*** Block opens ***

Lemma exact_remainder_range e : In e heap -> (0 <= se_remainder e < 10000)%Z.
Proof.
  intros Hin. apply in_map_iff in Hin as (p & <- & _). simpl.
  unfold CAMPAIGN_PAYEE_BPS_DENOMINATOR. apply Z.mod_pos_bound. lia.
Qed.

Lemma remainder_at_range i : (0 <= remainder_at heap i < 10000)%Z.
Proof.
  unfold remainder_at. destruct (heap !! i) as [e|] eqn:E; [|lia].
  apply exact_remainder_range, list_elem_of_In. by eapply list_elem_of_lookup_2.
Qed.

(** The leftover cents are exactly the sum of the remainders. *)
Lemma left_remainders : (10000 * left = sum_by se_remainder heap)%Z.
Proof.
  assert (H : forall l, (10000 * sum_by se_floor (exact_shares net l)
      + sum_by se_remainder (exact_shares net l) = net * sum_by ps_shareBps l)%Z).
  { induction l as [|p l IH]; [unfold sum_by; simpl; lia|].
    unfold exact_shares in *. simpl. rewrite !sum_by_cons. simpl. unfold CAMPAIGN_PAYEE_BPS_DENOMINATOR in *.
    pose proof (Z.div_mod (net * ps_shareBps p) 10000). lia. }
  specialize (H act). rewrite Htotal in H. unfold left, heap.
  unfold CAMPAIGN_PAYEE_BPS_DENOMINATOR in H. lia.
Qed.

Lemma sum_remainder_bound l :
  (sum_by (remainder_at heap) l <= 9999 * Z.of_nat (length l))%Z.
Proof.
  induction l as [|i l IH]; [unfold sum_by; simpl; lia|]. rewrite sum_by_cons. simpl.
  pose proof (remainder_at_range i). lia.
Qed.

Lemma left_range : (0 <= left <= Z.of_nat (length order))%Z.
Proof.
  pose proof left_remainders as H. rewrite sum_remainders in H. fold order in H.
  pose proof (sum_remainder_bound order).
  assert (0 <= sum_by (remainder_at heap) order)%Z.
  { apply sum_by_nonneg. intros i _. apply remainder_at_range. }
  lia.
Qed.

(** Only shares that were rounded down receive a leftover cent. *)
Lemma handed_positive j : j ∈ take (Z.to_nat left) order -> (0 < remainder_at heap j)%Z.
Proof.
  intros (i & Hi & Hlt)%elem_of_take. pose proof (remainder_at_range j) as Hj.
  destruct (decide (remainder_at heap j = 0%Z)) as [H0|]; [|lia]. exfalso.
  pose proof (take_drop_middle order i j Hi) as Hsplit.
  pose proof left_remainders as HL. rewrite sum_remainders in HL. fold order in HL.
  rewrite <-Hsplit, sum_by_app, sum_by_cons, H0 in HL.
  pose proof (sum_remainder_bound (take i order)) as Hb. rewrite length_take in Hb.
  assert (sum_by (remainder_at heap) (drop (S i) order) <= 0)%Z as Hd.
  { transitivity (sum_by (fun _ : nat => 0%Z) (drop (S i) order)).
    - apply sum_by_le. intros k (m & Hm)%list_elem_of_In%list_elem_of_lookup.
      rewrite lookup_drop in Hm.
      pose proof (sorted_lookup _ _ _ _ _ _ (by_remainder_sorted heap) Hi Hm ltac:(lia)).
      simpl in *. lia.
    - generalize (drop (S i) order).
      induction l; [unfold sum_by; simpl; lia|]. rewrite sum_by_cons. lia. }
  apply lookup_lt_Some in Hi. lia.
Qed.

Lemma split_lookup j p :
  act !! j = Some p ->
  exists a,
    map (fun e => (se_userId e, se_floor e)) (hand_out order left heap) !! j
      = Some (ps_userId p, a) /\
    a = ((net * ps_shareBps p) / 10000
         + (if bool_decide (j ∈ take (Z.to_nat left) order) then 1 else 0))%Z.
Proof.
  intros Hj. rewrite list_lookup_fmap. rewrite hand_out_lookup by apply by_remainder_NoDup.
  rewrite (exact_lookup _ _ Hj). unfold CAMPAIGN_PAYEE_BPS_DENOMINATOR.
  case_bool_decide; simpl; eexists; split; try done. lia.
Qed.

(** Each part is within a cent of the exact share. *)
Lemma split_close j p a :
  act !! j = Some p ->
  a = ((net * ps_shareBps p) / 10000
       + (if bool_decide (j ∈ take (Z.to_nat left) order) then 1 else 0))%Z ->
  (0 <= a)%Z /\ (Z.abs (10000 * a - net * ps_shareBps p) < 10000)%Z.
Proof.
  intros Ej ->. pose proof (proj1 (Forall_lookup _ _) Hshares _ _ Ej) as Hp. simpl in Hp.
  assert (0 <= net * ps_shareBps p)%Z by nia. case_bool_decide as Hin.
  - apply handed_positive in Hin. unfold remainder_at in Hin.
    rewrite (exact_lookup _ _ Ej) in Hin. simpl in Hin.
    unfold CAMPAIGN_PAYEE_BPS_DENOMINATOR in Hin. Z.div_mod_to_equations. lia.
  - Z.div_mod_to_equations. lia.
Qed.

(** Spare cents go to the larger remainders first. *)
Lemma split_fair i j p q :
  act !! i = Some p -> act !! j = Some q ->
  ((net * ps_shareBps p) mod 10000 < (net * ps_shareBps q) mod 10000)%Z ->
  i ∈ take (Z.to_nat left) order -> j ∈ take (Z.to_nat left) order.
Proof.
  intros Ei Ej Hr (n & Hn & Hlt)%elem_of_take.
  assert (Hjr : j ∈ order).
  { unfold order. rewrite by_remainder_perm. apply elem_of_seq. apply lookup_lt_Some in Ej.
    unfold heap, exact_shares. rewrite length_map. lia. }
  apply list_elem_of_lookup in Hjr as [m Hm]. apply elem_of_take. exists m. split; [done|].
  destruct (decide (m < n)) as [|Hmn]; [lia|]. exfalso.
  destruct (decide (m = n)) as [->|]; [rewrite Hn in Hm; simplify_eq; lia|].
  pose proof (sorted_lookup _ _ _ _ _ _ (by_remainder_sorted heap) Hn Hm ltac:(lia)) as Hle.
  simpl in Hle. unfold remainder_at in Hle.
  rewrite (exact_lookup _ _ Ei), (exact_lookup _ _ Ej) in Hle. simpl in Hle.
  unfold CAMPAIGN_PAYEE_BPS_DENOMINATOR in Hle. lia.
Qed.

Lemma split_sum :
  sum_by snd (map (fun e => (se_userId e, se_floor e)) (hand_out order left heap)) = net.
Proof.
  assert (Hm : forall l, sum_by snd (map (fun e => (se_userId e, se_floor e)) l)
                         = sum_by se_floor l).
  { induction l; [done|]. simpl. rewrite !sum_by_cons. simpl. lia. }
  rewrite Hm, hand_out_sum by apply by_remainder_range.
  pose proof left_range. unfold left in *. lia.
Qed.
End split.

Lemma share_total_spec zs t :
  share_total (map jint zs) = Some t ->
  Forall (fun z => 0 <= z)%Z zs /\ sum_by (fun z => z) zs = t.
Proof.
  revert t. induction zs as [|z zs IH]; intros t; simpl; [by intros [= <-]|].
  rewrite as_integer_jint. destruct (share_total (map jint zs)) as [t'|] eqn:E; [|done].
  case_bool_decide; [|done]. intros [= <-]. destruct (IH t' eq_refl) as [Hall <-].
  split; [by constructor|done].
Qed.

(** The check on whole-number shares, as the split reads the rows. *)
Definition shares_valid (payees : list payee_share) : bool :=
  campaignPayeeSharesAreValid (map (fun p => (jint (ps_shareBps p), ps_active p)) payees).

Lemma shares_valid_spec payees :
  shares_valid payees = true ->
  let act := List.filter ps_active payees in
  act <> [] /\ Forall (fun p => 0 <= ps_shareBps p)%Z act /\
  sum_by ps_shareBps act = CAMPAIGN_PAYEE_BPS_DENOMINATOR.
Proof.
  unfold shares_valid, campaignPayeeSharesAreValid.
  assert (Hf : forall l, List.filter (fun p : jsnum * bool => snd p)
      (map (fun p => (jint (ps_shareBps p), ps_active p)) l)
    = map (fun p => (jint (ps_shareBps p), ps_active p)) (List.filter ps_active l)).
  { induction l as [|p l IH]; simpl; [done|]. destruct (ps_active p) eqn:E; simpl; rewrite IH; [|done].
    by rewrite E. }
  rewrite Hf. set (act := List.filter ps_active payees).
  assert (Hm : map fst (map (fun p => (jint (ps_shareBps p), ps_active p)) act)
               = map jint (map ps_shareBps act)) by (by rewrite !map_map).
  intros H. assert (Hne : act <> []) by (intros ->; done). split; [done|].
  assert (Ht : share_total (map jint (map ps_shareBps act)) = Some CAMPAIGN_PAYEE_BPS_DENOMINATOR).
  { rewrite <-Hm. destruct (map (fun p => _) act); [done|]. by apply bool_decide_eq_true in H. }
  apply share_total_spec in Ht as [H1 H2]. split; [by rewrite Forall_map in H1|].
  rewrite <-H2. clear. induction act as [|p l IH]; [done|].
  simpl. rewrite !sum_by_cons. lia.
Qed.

*** Block closes ***
*** Block opens ***

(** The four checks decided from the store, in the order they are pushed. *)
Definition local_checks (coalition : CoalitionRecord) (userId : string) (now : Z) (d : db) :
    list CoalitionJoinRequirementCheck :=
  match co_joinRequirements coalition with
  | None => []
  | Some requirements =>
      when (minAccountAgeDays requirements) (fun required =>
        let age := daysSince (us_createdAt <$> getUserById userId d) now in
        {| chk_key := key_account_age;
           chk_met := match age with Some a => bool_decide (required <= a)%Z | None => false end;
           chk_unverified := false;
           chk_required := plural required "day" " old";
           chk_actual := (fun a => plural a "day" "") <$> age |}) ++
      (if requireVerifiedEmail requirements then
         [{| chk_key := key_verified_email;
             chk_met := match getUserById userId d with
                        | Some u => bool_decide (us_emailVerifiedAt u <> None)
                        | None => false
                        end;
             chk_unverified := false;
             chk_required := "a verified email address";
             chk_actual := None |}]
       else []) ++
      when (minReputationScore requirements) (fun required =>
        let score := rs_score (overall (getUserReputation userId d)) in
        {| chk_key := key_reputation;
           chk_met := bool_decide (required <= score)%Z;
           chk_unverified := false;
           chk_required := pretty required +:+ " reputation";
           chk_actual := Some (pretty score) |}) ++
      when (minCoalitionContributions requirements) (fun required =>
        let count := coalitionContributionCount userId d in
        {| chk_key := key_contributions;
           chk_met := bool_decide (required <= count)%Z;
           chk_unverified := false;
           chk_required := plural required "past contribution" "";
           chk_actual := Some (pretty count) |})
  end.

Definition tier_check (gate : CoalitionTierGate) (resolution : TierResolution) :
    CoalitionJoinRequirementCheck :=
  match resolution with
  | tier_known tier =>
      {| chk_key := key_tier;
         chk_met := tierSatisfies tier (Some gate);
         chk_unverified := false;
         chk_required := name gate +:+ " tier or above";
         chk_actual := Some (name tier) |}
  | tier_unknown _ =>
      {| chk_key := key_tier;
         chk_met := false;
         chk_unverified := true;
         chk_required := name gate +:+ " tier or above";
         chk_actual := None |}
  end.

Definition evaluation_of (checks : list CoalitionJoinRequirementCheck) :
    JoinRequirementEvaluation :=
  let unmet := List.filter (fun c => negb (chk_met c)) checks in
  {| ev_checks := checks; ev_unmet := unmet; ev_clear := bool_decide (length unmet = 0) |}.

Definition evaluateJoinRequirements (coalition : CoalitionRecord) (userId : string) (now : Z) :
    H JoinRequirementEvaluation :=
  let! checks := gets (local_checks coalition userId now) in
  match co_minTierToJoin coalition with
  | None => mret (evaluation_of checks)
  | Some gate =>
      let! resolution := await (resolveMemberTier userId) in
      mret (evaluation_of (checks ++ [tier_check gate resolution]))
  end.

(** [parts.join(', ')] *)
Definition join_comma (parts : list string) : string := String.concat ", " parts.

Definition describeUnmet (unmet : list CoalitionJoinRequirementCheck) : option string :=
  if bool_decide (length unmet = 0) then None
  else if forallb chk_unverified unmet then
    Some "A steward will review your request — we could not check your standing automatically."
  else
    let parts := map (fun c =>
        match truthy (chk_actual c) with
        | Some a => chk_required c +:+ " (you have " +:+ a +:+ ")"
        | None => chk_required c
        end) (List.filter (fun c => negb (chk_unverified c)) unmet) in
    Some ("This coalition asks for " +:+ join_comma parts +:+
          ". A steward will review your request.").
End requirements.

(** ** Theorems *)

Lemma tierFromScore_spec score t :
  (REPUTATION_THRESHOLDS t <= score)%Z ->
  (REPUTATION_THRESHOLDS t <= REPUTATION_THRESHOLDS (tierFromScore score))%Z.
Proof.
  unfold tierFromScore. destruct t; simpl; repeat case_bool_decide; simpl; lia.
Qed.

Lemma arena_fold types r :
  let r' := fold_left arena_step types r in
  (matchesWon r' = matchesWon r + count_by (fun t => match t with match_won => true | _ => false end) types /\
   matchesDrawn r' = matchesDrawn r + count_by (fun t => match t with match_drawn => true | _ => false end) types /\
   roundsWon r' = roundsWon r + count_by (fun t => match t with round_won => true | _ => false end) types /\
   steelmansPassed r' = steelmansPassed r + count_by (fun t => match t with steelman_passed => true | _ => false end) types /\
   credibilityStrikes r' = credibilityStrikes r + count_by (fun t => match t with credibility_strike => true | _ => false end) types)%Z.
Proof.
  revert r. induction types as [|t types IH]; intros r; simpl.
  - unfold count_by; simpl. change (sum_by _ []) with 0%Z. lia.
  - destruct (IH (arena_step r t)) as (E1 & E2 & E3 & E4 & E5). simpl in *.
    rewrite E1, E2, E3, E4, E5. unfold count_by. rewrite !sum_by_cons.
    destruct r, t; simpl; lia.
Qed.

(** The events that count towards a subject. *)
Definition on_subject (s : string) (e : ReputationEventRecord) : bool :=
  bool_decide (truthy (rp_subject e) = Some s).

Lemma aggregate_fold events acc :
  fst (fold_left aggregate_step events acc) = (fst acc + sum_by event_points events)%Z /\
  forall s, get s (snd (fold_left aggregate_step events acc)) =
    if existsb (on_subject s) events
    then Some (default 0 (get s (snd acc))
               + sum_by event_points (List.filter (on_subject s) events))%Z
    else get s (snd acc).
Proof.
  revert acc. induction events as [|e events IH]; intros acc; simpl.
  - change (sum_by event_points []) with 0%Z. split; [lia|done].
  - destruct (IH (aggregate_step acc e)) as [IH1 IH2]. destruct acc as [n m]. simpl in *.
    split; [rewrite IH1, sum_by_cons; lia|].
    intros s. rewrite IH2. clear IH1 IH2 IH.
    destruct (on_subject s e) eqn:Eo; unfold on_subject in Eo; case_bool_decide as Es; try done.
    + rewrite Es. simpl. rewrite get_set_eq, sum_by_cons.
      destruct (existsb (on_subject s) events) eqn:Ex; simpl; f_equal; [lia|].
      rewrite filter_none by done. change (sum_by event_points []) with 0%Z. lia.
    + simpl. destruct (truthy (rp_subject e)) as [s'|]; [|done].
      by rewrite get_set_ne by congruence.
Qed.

*** Block closes ***

WORK ORDER: Take the stretch of lines above from the one containing "case_bool_decide; simpl; eexists;" through the one containing "else 0))%Z ->" and repeat it exactly, adding no other line.

RESPONSE TO THIS EXERCISE:
  case_bool_decide; simpl; eexists; split; try done. lia.
Qed.

(** Each part is within a cent of the exact share. *)
Lemma split_close j p a :
  act !! j = Some p ->
  a = ((net * ps_shareBps p) / 10000
       + (if bool_decide (j ∈ take (Z.to_nat left) order) then 1 else 0))%Z ->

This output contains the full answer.